[Data extracted from a collection]
(** The synthetic message of a corridor is accepted by that corridor. Building
    the bytes for well-formed expectations, writing them in hexadecimal and
    validating the result returns the expected message, exactly when the hook is
    one the corridor allows and fits, and the finality is the threshold of its kind
    or more. *)
Theorem synthetic_message_accepted `{HexOk} e :
  expectations_wf e →
  validate_message_for_corridor (encode_message_hex (build_synthetic_cctp_message e)) e =
    Ok (synthetic_message e) ↔
  (if e_hook_data_required_empty e then default [] (e_hook_data e) = [] else True) ∧
  Z.of_nat (length (default [] (e_hook_data e))) <= MAX_HOOK_DATA_BYTES ∧
  (e_min_finality e = FINALITY_FAST ∨ FINALITY_STANDARD <= e_min_finality e).
Proof.
  intros Hwf. pose proof (synthetic_wf e Hwf) as Hm. rewrite build_synthetic_layout by done.
  rewrite validate_message_iff. split.
  - intros (bytes & _ & _ & _ & _ & []). cbn in *. split_and!; [|done|].
    + by destruct (e_hook_data_required_empty e).
    + destruct (Z.leb_spec (e_min_finality e) FINALITY_FAST); [left; lia|by right].
  - intros (Hreq & Hsize & Hfin). exists (message_bytes (synthetic_message e)). split_and!; try done.
    + by apply decode_encode, message_bytes_bytes.
    + rewrite length_message_bytes by done. cbn. unfold MAX_HOOK_DATA_BYTES, MAX_RAW_MESSAGE_BYTES in *. lia.
    + split; try done; cbn.
      * unfold FINALITY_FAST, FINALITY_STANDARD in *. destruct (Z.leb_spec (e_min_finality e) 1000); lia.
      * by destruct (e_hook_data_required_empty e).
Qed.


(** ** Concrete inputs *)

(** A codec: two lower-case digits per byte. *)
Definition hex_digit (n : Z) : Z := if n <? 10 then 48 + n else 87 + n.

Definition hex_value (c : Z) : option Z :=
  if is_ascii_digit c then Some (c - 48)
  else if (97 <=? c) && (c <=? 102) then Some (c - 87)
  else if (65 <=? c) && (c <=? 70) then Some (c - 55) else None.

Fixpoint decode_pairs (s : Str) : option (list Z) :=
  match s with
  | [] => Some []
  | a :: b :: s' => x ← hex_value a; y ← hex_value b; (λ l, x * 16 + y :: l) <$> decode_pairs s'
  | [_] => None
  end.

Definition encode_pairs (bs : list Z) : Str :=
  concat ((λ b, [hex_digit (b / 16); hex_digit (b mod 16)]) <$> bs).

#[local] Instance pairs : Hex := {| hex_decode := decode_pairs; hex_encode := encode_pairs |}.

Lemma hex_value_range c v : hex_value c = Some v → 0 <= v < 16.
Proof.
  unfold hex_value, is_ascii_digit.
  destruct ((48 <=? c) && (c <=? 57)) eqn:E1; [|destruct ((97 <=? c) && (c <=? 102)) eqn:E2;
    [|destruct ((65 <=? c) && (c <=? 70)) eqn:E3; [|done]]];
    rewrite ?andb_true_iff, ?Z.leb_le in *; intros [= <-]; lia.
Qed.

Lemma hex_digit_spec n : 0 <= n < 16 →
  hex_value (hex_digit n) = Some n ∧ is_ascii_hexdigit (hex_digit n) = true.
Proof.
  intros Hn. assert (n ∈ seqZ 0 16) as Hs by (apply elem_of_seqZ; lia). cbn in Hs.
  repeat (apply elem_of_cons in Hs as [->|Hs]; [done|]). by apply elem_of_nil in Hs.
Qed.

Lemma nibbles b : is_byte b → 0 <= b / 16 < 16 ∧ 0 <= b mod 16 < 16 ∧ b / 16 * 16 + b mod 16 = b.
Proof. unfold is_byte. intros Hb. pose proof (Z.div_mod b 16). pose proof (Z.mod_pos_bound b 16). lia. Qed.

Lemma decode_pairs_bytes : ∀ s bs, decode_pairs s = Some bs → Forall is_byte bs.
Proof.
  fix IH 1. intros [|a [|b s]] bs; cbn; [by intros [= <-]|done|].
  intros (x & Hx%hex_value_range & (y & Hy%hex_value_range & (l & Hl%IH & ->)%fmap_Some)%bind_Some)%bind_Some.
  constructor; [|done]. unfold is_byte. lia.
Qed.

* **Task details**
Exact duplication is required for the lines above, from the line that contains "if is_ascii_digit c then Some (c - 48)" to the line that contains "concat ((λ b, [hex_digit", inclusive; omit all others.

* **Result for this task**
  if is_ascii_digit c then Some (c - 48)
  else if (97 <=? c) && (c <=? 102) then Some (c - 87)
  else if (65 <=? c) && (c <=? 70) then Some (c - 55) else None.

Fixpoint decode_pairs (s : Str) : option (list Z) :=
  match s with
  | [] => Some []
  | a :: b :: s' => x ← hex_value a; y ← hex_value b; (λ l, x * 16 + y :: l) <$> decode_pairs s'
  | [_] => None
  end.

Definition encode_pairs (bs : list Z) : Str :=
  concat ((λ b, [hex_digit (b / 16); hex_digit (b mod 16)]) <$> bs).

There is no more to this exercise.